*** Opening of DATA SUPPLIED ***

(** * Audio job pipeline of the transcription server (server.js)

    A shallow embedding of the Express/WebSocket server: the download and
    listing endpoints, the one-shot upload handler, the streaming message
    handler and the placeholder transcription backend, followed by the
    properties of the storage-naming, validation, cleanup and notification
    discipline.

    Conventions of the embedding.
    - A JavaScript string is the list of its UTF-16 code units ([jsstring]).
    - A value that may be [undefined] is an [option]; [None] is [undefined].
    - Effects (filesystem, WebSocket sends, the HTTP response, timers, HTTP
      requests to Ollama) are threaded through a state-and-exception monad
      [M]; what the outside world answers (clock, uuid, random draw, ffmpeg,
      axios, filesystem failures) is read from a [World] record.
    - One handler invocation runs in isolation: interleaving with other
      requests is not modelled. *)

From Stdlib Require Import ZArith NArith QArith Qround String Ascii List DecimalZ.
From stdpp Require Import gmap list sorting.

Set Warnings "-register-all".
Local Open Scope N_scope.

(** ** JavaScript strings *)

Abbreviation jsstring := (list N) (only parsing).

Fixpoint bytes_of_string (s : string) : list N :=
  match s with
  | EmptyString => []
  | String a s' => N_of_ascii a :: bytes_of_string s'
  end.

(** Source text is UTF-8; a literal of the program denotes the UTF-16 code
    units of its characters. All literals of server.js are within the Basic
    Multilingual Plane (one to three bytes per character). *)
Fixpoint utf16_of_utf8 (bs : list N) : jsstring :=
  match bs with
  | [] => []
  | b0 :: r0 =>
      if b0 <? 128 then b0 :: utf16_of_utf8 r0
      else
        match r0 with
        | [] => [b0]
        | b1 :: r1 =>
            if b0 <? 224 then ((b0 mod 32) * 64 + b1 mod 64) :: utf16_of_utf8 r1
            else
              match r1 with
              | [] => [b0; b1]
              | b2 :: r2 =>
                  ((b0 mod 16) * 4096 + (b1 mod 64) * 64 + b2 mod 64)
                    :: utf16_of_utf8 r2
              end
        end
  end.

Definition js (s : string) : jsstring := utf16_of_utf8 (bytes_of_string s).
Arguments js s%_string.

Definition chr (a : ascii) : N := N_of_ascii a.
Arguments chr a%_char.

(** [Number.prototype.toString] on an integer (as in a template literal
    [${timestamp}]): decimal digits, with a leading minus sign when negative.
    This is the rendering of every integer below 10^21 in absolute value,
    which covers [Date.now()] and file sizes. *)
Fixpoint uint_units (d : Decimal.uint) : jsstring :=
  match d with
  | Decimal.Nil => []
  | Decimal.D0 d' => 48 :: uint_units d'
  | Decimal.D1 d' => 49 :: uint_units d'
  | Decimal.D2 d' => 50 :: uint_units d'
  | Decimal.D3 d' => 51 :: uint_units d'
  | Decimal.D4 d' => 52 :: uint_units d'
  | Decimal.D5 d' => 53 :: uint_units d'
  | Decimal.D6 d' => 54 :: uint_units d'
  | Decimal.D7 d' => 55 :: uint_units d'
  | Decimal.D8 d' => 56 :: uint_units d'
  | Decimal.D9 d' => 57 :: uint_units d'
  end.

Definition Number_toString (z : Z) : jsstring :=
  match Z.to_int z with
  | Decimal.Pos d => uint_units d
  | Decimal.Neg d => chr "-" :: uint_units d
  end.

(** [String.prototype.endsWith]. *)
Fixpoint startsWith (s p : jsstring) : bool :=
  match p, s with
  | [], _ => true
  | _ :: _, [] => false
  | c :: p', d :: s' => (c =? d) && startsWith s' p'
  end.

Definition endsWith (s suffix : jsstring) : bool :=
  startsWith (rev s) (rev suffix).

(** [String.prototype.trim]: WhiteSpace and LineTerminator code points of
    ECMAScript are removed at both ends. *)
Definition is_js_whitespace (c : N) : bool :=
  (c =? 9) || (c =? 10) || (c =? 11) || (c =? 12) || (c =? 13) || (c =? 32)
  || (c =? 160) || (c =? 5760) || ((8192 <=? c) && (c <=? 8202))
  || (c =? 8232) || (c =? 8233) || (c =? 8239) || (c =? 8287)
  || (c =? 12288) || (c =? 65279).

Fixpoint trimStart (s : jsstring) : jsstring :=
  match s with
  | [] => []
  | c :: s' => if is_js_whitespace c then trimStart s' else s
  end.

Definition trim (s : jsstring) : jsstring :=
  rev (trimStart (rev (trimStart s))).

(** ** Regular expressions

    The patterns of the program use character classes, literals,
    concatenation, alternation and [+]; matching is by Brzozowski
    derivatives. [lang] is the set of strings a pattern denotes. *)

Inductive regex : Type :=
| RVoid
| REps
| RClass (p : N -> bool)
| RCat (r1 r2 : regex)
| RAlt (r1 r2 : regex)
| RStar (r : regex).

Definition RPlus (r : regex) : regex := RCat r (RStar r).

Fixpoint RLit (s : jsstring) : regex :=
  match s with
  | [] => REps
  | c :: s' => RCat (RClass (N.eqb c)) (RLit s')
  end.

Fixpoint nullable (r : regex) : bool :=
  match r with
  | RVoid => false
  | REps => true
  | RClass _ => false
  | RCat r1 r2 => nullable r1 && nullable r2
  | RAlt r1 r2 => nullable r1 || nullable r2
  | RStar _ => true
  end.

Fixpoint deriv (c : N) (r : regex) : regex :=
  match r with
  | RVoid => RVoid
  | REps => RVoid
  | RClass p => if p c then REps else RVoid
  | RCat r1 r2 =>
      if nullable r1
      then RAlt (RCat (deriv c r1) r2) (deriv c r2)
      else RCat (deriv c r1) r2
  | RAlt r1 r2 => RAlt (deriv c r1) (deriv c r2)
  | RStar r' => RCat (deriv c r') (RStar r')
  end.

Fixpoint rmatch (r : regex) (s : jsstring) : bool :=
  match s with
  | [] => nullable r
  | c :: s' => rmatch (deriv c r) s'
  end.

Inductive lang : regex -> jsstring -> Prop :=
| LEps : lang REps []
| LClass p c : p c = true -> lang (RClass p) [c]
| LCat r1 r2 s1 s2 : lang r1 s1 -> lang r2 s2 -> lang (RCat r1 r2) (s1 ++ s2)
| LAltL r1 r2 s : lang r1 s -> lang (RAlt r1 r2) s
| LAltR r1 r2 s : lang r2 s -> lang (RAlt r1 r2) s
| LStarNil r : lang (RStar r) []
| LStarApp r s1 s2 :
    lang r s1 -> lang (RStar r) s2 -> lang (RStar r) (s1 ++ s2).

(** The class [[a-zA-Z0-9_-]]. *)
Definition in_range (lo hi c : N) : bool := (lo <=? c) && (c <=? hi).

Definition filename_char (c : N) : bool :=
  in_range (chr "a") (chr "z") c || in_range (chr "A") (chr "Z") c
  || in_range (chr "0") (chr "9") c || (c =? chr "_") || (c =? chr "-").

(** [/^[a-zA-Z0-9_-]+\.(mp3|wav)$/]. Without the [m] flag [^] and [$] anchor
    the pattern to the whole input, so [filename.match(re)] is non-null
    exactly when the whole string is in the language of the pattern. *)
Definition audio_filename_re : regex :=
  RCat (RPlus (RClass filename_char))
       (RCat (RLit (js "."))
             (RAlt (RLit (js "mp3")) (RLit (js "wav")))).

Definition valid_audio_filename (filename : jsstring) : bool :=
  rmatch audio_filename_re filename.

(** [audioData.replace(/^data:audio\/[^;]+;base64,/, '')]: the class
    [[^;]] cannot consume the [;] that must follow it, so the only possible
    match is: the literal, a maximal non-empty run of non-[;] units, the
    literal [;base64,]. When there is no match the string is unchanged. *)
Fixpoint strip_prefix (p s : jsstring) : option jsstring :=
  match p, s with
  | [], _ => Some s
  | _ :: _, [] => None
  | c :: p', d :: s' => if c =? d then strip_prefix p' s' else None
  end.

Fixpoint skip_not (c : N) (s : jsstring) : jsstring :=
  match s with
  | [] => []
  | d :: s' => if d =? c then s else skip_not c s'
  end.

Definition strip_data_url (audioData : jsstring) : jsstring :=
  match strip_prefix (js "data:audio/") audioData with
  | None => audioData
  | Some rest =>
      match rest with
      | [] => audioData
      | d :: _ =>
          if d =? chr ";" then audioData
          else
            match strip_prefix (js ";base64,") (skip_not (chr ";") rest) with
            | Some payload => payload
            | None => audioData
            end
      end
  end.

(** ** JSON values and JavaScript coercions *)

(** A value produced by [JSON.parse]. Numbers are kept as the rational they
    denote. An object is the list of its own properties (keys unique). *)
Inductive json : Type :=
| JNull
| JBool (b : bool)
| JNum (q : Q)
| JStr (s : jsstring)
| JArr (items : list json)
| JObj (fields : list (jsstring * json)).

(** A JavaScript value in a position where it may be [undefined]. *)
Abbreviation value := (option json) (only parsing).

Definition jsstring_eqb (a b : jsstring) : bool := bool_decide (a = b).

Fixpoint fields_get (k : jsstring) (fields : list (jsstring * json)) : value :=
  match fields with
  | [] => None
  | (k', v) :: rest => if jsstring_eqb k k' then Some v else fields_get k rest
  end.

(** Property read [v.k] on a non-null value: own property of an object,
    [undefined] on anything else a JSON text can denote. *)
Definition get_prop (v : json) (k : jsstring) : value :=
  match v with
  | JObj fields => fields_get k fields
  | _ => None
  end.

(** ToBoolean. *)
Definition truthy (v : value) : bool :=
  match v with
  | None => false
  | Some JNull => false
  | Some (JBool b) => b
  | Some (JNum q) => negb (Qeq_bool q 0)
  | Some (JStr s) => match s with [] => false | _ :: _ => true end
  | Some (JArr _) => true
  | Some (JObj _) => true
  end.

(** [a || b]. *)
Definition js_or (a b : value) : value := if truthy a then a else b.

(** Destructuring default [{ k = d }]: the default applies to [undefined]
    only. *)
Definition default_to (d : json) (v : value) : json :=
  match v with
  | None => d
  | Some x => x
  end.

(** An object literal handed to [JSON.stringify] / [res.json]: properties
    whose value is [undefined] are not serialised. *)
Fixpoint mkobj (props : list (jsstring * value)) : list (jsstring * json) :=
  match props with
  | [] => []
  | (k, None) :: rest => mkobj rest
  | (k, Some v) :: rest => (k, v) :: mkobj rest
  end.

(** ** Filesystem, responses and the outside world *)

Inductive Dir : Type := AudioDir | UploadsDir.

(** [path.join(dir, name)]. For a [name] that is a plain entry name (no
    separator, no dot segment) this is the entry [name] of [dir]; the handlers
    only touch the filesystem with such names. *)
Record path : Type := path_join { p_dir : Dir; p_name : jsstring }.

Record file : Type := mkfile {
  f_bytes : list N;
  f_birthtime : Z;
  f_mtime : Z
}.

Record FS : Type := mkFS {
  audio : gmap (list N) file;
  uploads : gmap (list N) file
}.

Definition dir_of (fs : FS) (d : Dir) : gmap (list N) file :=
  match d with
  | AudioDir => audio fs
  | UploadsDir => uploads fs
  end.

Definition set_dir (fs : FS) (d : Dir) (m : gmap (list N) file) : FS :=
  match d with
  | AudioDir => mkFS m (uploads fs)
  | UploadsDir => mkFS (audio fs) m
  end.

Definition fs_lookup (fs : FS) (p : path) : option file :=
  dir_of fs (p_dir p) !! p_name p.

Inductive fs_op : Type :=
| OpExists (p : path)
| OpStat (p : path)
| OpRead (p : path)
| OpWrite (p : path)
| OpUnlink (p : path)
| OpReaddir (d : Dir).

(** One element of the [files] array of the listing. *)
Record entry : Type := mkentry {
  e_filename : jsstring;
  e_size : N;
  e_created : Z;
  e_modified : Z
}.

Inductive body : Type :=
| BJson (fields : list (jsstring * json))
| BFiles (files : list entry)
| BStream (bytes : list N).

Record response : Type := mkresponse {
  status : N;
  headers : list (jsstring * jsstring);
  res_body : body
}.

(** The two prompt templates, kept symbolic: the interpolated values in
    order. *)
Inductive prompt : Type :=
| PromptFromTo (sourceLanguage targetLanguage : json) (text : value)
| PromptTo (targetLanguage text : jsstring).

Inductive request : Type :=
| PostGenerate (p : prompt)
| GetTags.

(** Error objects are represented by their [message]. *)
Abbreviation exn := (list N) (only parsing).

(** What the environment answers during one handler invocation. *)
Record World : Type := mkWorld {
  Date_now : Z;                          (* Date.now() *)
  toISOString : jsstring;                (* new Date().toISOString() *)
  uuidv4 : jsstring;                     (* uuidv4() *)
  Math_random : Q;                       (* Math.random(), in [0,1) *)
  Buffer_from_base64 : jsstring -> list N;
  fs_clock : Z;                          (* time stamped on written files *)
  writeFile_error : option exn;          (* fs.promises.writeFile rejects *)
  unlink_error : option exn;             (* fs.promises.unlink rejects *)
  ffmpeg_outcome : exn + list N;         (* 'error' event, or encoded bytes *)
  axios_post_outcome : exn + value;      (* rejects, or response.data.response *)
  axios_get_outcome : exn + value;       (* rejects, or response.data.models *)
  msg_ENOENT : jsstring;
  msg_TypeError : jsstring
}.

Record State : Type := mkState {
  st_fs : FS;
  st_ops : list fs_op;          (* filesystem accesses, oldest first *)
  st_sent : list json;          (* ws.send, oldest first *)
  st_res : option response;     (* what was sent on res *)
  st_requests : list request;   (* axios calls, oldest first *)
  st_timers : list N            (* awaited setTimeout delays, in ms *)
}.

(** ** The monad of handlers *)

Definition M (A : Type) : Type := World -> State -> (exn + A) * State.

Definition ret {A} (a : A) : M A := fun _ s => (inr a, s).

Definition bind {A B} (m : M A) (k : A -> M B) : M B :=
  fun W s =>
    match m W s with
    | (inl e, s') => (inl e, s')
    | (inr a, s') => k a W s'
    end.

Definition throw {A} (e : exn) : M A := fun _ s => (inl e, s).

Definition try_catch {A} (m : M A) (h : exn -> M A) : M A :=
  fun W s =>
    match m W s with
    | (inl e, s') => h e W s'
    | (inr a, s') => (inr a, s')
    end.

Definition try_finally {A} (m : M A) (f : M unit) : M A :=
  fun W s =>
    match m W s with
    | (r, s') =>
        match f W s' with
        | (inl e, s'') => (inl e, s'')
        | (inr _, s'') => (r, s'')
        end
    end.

*** Close of DATA SUPPLIED ***

WORK REQUEST:
Copy each line of the data that contains the word "WebSocket", leaving the other lines out.

ANSWER TO THE PROBLEM:
    A shallow embedding of the Express/WebSocket server: the download and
    - Effects (filesystem, WebSocket sends, the HTTP response, timers, HTTP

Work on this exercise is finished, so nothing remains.